With the announcement of a new UK-Australia Free Trade Agreement (FTA) , the letter expresses 'surprise' at the Trade Secretary’s claim that the TAC was not intended to influence the negotiation of FTAs, and instead merely 'advise on future strategy'. The TAC's creation had provided the British farming sector with reassurance that the Government would engage with farmers’ and food producers’ concerns about the potential weakening of the UK’s environmental and animal welfare standards when negotiating trade deals.
The EFRA Committee now urge the Government to respond to the TAC's key recommendations without delay, and to appoint a Chair and members of the new statutory TAC that will scrutinise FTAs before the Parliamentary summer recess at the latest.

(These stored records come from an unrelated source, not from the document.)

(** The space for a chunk in a block, right behind the chunks [cs1]. *)
Record fits (a pg : Z) (cs1 : list chunk) (c : chunk) (cs2 : list chunk) : Prop := {
  fit_addr : c_addr c = end_of (a + 40) cs1;
  fit_room : c_addr c + 40 + c_size c <= hd_addr c_addr (a + pg * 4096) cs2;
  fit_req : 0 <= c_req c;
  fit_size : c_req c + 32 <= c_size c }.

Section insert.
Context (h : heap) (pre post : list blk) (a pg : Z) (cs1 cs2 : list chunk) (c : chunk).
Let b := Blk a pg (cs1 ++ cs2).
Let b' := Blk a pg (cs1 ++ c :: cs2).
Hypothesis Hc : core h (pre ++ b :: post).
Hypothesis Hfit : fits a pg cs1 c cs2.

Lemma insert_placed : placed (a + 40) (b_end b) (cs1 ++ c :: cs2).
Proof.
  destruct Hfit as [H1 H2 H3 H4]. apply placed_insert; [|assumption|lia|exact H2].
  apply (bo_placed _ _ _ (core_blk h pre post b Hc)).
Qed.

Lemma insert_range :
  a + 40 <= c_addr c /\ c_addr c + 40 + c_size c <= b_end b /\ 0 < a /\ b_end b <= 2 ^ 47 /\
  b_size b < 2 ^ 32 /\ 0 <= used cs1 /\ 0 <= used cs2 /\
  40 + used (cs1 ++ c :: cs2) <= b_size b.
Proof.
  pose proof insert_placed as Hp. pose proof (core_blk h pre post b Hc) as Hb.
  pose proof (placed_in _ _ _ c Hp) as Hin. specialize (Hin ltac:(apply elem_of_app; right; left)).
  pose proof (placed_used _ _ _ Hp) as Hu. apply placed_app in Hp as [Hp1 [_ [_ Hp2]]].
  apply placed_used in Hp1, Hp2. destruct Hb. unfold b_end, b_size in *. simpl in *. lia.
Qed.

(** The links of the minors after the insertion. *)
Record linked (mn' : gmap Z minor) : Prop := {
  lk_before : minor_list mn' a 0 cs1 (c_addr c);
  lk_new : mn' !! c_addr c = Some (min_cell a (last_addr c_addr 0 cs1) (hd_addr c_addr 0 cs2) c);
  lk_after : minor_list mn' a (c_addr c) cs2 0;
  lk_frame : forall x, ~ in_blk b x -> mn' !! x = minors h !! x }.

Chair of the EFRA Committee, Neil Parish MP, said:
“It seems nonsensical that the Government has jumped the gun and finalised the new UK-Australia Free Trade Agreement without first demonstrating that it has taken on board the thorough and well-researched conclusions of the Trade and Agriculture Commission's report. The Trade Secretary has stated that the TAC was established to 'advise on future strategy', yet the Government has pushed ahead with striking new trade deals that have major implications for the future of farming in this country, while the TAC’s report risks being left to gather dust.
"If Ministers cannot commit to publishing a written response to the Commission’s report before the summer recess, I shall invite them to provide oral evidence on the Commission's recommendations. British farmers and producers had hoped that TAC's establishment would ensure that they were considered and listened to - to let them down now would make a mockery of the commitments made when the TAC was created."